* **PROVIDED RECORDS**
--- START ---
Lemma instantiate_overruns_path_witness :
  instantiate Session.names Session.host Session.bundle_store
    (replicate (Z.to_nat 8178) 47) [Session.map_feature]
  = None.
Proof.
  apply (instantiate_overruns_path Session.names Session.host
           Session.bundle_store (replicate (Z.to_nat 8178) 47)
           [Session.map_feature] Session.the_map);
    [reflexivity | reflexivity | reflexivity | reflexivity | reflexivity
    | reflexivity | | ].
  - intros Hin. apply elem_of_replicate in Hin as [Hin _]. discriminate Hin.
  - rewrite length_replicate. vm_compute. reflexivity.
Defined.

Lemma request_path_as_string_witness :
  exists plugin' sf' eff,
    handle_event Store_seen Scenario.idle 0 Scenario.set_path
    = Some (plugin', sf', eff)
    /\ c_str (filepath (pending_samp plugin')) = [115; 46; 119; 97; 118].
Proof.
  destruct (handle_event Store_seen Scenario.idle 0 Scenario.set_path)
    as [[[plugin' sf'] eff]|] eqn:Hev.
  - exists plugin', sf', eff. split; [reflexivity|].
    exact (proj1 (proj2 (proj2 (proj2 (request_path_as_string Store_seen
             Scenario.idle 0 Scenario.set_path plugin' sf' eff
             [115; 46; 119; 97; 118; 0] eq_refl Hev))))).
  - vm_compute in Hev. discriminate Hev.
Defined.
--- END ---
* **EXERCISE DETAILS**
Output all records verbatim.

* **COMPLETED EXERCISE**
Lemma instantiate_overruns_path_witness :
  instantiate Session.names Session.host Session.bundle_store
    (replicate (Z.to_nat 8178) 47) [Session.map_feature]
  = None.
Proof.
  apply (instantiate_overruns_path Session.names Session.host
           Session.bundle_store (replicate (Z.to_nat 8178) 47)
           [Session.map_feature] Session.the_map);
    [reflexivity | reflexivity | reflexivity | reflexivity | reflexivity
    | reflexivity | | ].
  - intros Hin. apply elem_of_replicate in Hin as [Hin _]. discriminate Hin.
  - rewrite length_replicate. vm_compute. reflexivity.
Defined.

Lemma request_path_as_string_witness :
  exists plugin' sf' eff,
    handle_event Store_seen Scenario.idle 0 Scenario.set_path
    = Some (plugin', sf', eff)
    /\ c_str (filepath (pending_samp plugin')) = [115; 46; 119; 97; 118].
Proof.
  destruct (handle_event Store_seen Scenario.idle 0 Scenario.set_path)
    as [[[plugin' sf'] eff]|] eqn:Hev.
  - exists plugin', sf', eff. split; [reflexivity|].
    exact (proj1 (proj2 (proj2 (proj2 (request_path_as_string Store_seen
             Scenario.idle 0 Scenario.set_path plugin' sf' eff
             [115; 46; 119; 97; 118; 0] eq_refl Hev))))).
  - vm_compute in Hev. discriminate Hev.
Defined.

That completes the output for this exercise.